Kudos to my wife for tightening up the treasure hunt activity she used two years ago for our oldest son’s birthday. At that time she underestimated the slow rate at which a group of seven year olds walk, especially on a hot day, and the whole activity lasted over two hours before cutting it short. I was the real victim because I waited at the final treasure location with the treasure, six ice cream cones, which had completely melted all over my hands by the time they arrived forty-five minutes later than expected.
I taught the kids a game called, “Whoosh, Boing, Zap,” where you can either make a “whoosh” motion and sound to your immediate neighbor, a “boing” motion and sound to bounce a sound back, or a “zap” to anyone in the circle. This game is perfect for finding out who your son will choose to zap repeatedly and is obviously in love with, and as it turns out, who every other boy was in love with. The Fonz has some competition. Good thing he’s quick on the zap.

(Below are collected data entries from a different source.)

(** ** Texts *)

Lemma decode_ascii_cut (l : list ascii) c k :
  byte_val c < 128 → decode (l ++ c :: k) = decode l ++ byte_val c :: decode k.
Proof.
  intros Hc. pose proof (byte_val_range c).
  assert (Hcont : continues (byte_val c) = false).
  { unfold continues, between. apply andb_false_iff. left. apply Z.leb_gt. lia. }
  assert (H2 : ∀ a, is2 a (byte_val c) = false) by (intros; unfold is2; by rewrite Hcont, andb_false_r).
  assert (H3 : ∀ a b, is3 a b (byte_val c) = false) by (intros; unfold is3; by rewrite Hcont, andb_false_r).
  assert (H3' : ∀ a b, is3 a (byte_val c) b = false).
  { intros. unfold is3, second3, between. repeat case_match; unfold continues, between; decide_bytes; done. }
  assert (H4 : ∀ a b d, is4 a b d (byte_val c) = false) by (intros; unfold is4; by rewrite Hcont, andb_false_r).
  assert (H4' : ∀ a b d, is4 a b (byte_val c) d = false)
    by (intros; unfold is4; by rewrite Hcont, andb_false_r).
  assert (H4'' : ∀ a b d, is4 a (byte_val c) b d = false).
  { intros. unfold is4, second4, between. repeat case_match; unfold continues, between; decide_bytes; done. }
  assert (Hself : decode (c :: k) = byte_val c :: decode k).
  { cbn [decode]. by rewrite (proj2 (Z.ltb_lt _ _)) by lia. }
  remember (length l) as n eqn:Hn. revert l Hn.
  induction n as [n IH] using (well_founded_induction lt_wf); intros l ->.
  destruct l as [|c1 l1]; [done|]. cbn [decode app]. destruct (Z.ltb_spec (byte_val c1) 128) as [L1|L1].
  { cbn. f_equal. apply (IH (length l1)); cbn; [lia|done]. }
  destruct l1 as [|c2 l2]; cbn [app].
  { rewrite H2. destruct k as [|d1 k1]; [by rewrite Hself|]. rewrite H3'.
    destruct k1 as [|d2 k2]; [by rewrite Hself|]. by rewrite H4'', Hself. }
  destruct (is2 _ _) eqn:E2.
  { cbn. f_equal. apply (IH (length l2)); cbn; [lia|done]. }
  destruct l2 as [|c3 l3]; cbn [app].
  { rewrite H3. assert (Hr : decode ([c2] ++ c :: k) = decode [c2] ++ byte_val c :: decode k)
      by (apply (IH 1%nat); [cbn; lia|done]).
    destruct k as [|d1 k1]; [exact (f_equal (cons rune_error) Hr)|].
    rewrite H4'. exact (f_equal (cons rune_error) Hr). }
  destruct (is3 _ _ _) eqn:E3.
  { cbn. f_equal. apply (IH (length l3)); cbn; [lia|done]. }
  assert (Hr : decode ((c2 :: c3 :: l3) ++ c :: k) = decode (c2 :: c3 :: l3) ++ byte_val c :: decode k)
    by (apply (IH (length (c2 :: c3 :: l3))); cbn; [lia|done]).
  destruct l3 as [|c4 l4]; cbn [app].
  { rewrite H4. exact (f_equal (cons rune_error) Hr). }
  destruct (is4 _ _ _ _) eqn:E4.
  { cbn. f_equal. apply (IH (length l4)); cbn; [lia|done]. }
  exact (f_equal (cons rune_error) Hr).
Qed.

Lemma runes_ascii_cut (x y : string) (c : ascii) :
  byte_val c < 128 → runes (x +:+ String.String c y) = runes x ++ byte_val c :: runes y.
Proof.
  intros Hc. unfold runes. rewrite <-decode_ascii_cut by done. f_equal.
  induction x as [|a x IH]; [done|].
  change (a :: String.list_ascii_of_string (x +:+ String.String c y)
          = a :: (String.list_ascii_of_string x ++ c :: String.list_ascii_of_string y)).
  by f_equal.
Qed.

(** A byte that no part of the pattern accepts separates the matches. *)
Lemma FindAll_cut r (x y : string) (c : ascii) :
  avoids (byte_val c) r = true → wordRune (byte_val c) = false → byte_val c < 128 →
  no_bound r = true → consumes r = true →
  FindAll r (x +:+ String.String c y) = FindAll r x ++ FindAll r y.
Proof.
  intros Ha Hw Hv Hb Hc. unfold FindAll. rewrite runes_ascii_cut by done.
  rewrite find_all_cut by (done || lia). rewrite map_app. f_equal; f_equal;
    apply find_all_fuel; rewrite ?length_app; cbn; first [done|lia].
Qed.

(** The group of a match found before such a byte. *)
Lemma FindGroup_before r (x y : string) (c : ascii) v :
  avoids (byte_val c) r = true → wordRune (byte_val c) = false → byte_val c < 128 →
  FindGroup r x = Some v → FindGroup r (x +:+ String.String c y) = Some v.
Proof.
  intros Ha Hw Hv. unfold FindGroup. rewrite runes_ascii_cut, search_before by done.
  destruct (search r [] (runes x)) as [[s e]|]; [|done]. done.
Qed.
(** *** Tokens *)

Lemma FindAll_tokens_cut (x y : string) (c : ascii) :
  avoids (byte_val c) upperSnakeTokenPattern = true → wordRune (byte_val c) = false →
  (nat_of_ascii c < 128)%nat →
  FindAll upperSnakeTokenPattern (x +:+ String.String c y)
  = FindAll upperSnakeTokenPattern x ++ FindAll upperSnakeTokenPattern y.
Proof. intros. apply FindAll_cut; [done..| |done|done]. rewrite byte_val_nat. lia. Qed.

Lemma space_separates c :
  is_ascii_space c = true →
  avoids (byte_val c) upperSnakeTokenPattern = true ∧ wordRune (byte_val c) = false ∧ (nat_of_ascii c < 128)%nat.
Proof. destruct c as [[] [] [] [] [] [] [] []]; vm_compute; intros; try done; split_and!; lia || done. Qed.

Lemma FindAll_spaces_before w x :
  space_text w = true → FindAll upperSnakeTokenPattern (w +:+ x) = FindAll upperSnakeTokenPattern x.
Proof.
  induction w as [|c w IH]; [done|]. unfold space_text. cbn [chars forallb].
  intros [Hc Hw]%andb_true_iff. destruct (space_separates c Hc) as (H1 & H2 & H3).
  change (String.String c w +:+ x) with ("" +:+ String.String c (w +:+ x)).
  rewrite FindAll_tokens_cut by done. by apply IH.
Qed.

Lemma string_app_nil (a : string) : a +:+ "" = a.
Proof. apply chars_inj. rewrite chars_app. apply app_nil_r. Qed.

My son misspoke once, another kid corrected him, and my son replied, “I hate my mind. It always announces words wrong.”
One kid asked, “Does Santa drink beer from a teacup?” Before answering, I asked what had brought on that question, and apparently it stemmed from some confusion over the clues in the treasure hunt, and he thought this was the question they were supposed to answer. And the answer, kids, is yes. Santa drinks beer from a teacup, and he drinks tea from a beer bong.
One boy was trying to open a candy sucker and struggled for a few minutes to get it open. Another boy said, “Let me open that. It’s easy!” He grabbed the sucker, tried to open it, and literally one second later said, “No it’s not.”
Here’s something to remember: if a kid asks you to help him open a piece of candy, there’s a pretty good chance he’s already tried to open it with his mouth.
As my son opened each person’s gift, he was asked to offer one wish for them. To the first gift giver he said, “I wish for you two birthdays this year.” To the second he said, “I wish for you three birthdays this year.” As the pattern continued, each kid began remarking about how they wanted their present to be opened as late as possible to ensure the most wishes. The tension kept rising, and my oldest son looked on in envy as these extra birthdays were being rewarded in exchange for presents, and he said, “Makes me wish I’d gotten him something.”
In all sincerity, happy birthday to my boy. I hope other kids laugh at your jokes. I hope the cute girl in your class says hi to you and you think of something cool to say in reply. I hope you feel you have my full attention and am truly listening when you give me a scene-by-scene description of Kung Fu Panda that lasts longer than the movie.
A father is supposed to automatically love his kids, but I feel very lucky to have two sons I like and enjoy spending time with. Apollo Fonzarelli, if I were seven years old and wasn’t your dad, you’d still be the kid I’d choose first for kickball and sit next to at lunch.